Now, the UC-San Diego team has found a third region occupied by neurons capable of releasing both types of transmitters.

“Our study is one of the first to rigorously document that inhibition can co-exist with excitation in a brain pathway,” says lead author Dr. Steven Shabel. “In our case, that pathway is believed to signal disappointment.”

The LHb is a small protrusion located within the epithalamus section of the forebrain, which is in control of processing responses from several larger areas and transmitting messages to the brainstem. In past studies, the LHb has been implicated with the regulation of pain responses, psychosis and a variety of motivational behaviors.

It is known that neurons in the LHb are stimulated by negative experiences, particularly unexpected punishments or the failure to receive some anticipated pleasure (for example, in animal studies, activity within the LHb was noted to increase when a reward was expected by monkeys but not received). Hyperactivity in the LHb is also associated with depression. Deep brain stimulation of the LHb, which can dampen down excitation, has been shown to lessen depressive symptoms in rats.

Neuroscientists have been able to see how painful events or chemical imbalances can overstimulate the LHb, leading to depression. However, until now it has been more challenging to explain why some people are resilient, bouncing back from events that might send others into a depressive spiral. Previous assumptions were that there was a lack of inhibitory neurons in this area of the brain.

The authors of the study hypothesize that this area of the brain may be moderated via this unique co-releasing of both excitatory and inhibitory neurotransmitters. “The take-home of this study is that inhibition in this pathway is coming from an unusual co-release of neurotransmitters into the habenula,” says Dr. Shabel. He admits it is still not clear why the LHb has combined the two functions when most brain parts separate them, but speculates it may offer finer control, at least in healthy people.

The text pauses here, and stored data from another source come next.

Definition result_fields (r : EnrollResult) : list bytes :=
  [ es_ControllerInstanceID r; bytes_of (es_ControllerKeyID r); es_NodeID r; es_AgentPublicKeyHash r;
    enrollU32 (es_AgentCredentialVersion r); es_EnrollmentResultID r; enrollU64 (es_ExpiryUnix r) ].

Definition challenge_Canonical (c : EnrollChallenge) : option bytes := enrollEncode (challenge_fields c).
Definition request_Canonical (r : EnrollRequest) : option bytes := enrollEncode (request_fields r).
Definition result_Canonical (r : EnrollResult) : option bytes := enrollEncode (result_fields r).

Definition challenge_SigningBytes (c : EnrollChallenge) : option bytes :=
  enrollSignatureInput EnrollDomain <$> challenge_Canonical c.
Definition request_SigningBytes (r : EnrollRequest) : option bytes :=
  enrollSignatureInput EnrollDomain <$> request_Canonical r.
Definition result_SigningBytes (r : EnrollResult) : option bytes :=
  enrollSignatureInput EnrollDomain <$> result_Canonical r.

Definition request_PublicKey (r : EnrollRequest) : bytes := er_AgentPublicKey r.

(** Length of a part, as the code's width checks write it. *)
Definition width (p : bytes) (n : nat) : bool := bool_decide (length p = n).

Section Parsers.
Context `{Crypto}.

(** [framecrypto.Verify(pub, m.SigningBytes(), sig)], the panic of the encoder
    propagated. *)
Definition check_signature (pub : bytes) (signing : option bytes) (sig : bytes) : result EnrollError unit :=
  match signing with
  | None => Err EnrollPanic
  | Some m => fail_if negb (Verify pub m sig) with ErrEnrollSignature ;; Ok tt
  end.

Definition ParseEnrollChallenge (raw controllerPub : bytes) : result EnrollError EnrollChallenge :=
  fail_if EnrollChallengeMax <? zlen raw with ErrEnrollMalformed ;;
  let* (fields, sig) := enrollSplit raw in
  let* parts := enrollReadFields fields 6 in
  match parts with
  | [p0; p1; p2; p3; p4; p5] =>
      fail_if negb (width p0 EnrollIDSize) || negb (width p2 EnrollIDSize)
              || negb (width p3 EnrollNonceSize) || negb (width p5 8) with ErrEnrollMalformed ;;
      fail_if width p1 0 with ErrEnrollMalformed ;;
      fail_if negb (String.eqb (string_of p4) EnrollVersion) with ErrEnrollMalformed ;;
      let c := mkChallenge p0 (string_of p1) p2 p3 (string_of p4) (be_get p5) in
      let* _ := check_signature controllerPub (challenge_SigningBytes c) sig in
      Ok c
  | _ => Err ErrEnrollMalformed
  end.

Findings also ‘explain antidepressants’

The findings also have implications for the understanding of how antidepressants work. Rodents in which aspects of human depression had been developed were found to produce less GABA in relation to their glutamate levels. When given an antidepressant to boost their serotonin levels, the levels of GABA also increased. Shabel explains:

Our study suggests that one of the ways in which serotonin alleviates depression is by rebalancing the brain’s processing of negative life events vis-à-vis the balance of glutamate and GABA in the habenula.

We may now have a precise neurochemical explanation for why antidepressants make some people more resilient to negative experiences.

Indeed, the GABA neurotransmitter and its receptors are involved in many different brain functions. Past research indicates that imbalances in GABA also are relevant to bipolar disorder, schizophrenia, and anxiety disorder.

Learning more about GABA’s role in the development of depression could also lead to major breakthroughs for patients with depression that does not respond to pharmacological treatments. For instance, evidence suggests that deep brain stimulation could be used to “reset” the balance of inhibitory and excitatory neurotransmitters. In fact, some studies even indicate that the psychological benefits of yoga are actually caused by stimulation of GABA activity.

While further work remains to be done in this line of research, these new findings could be the next step on the road to a true understanding of what is the leading cause of disability worldwide, affecting more than 350 million people across the globe — depression.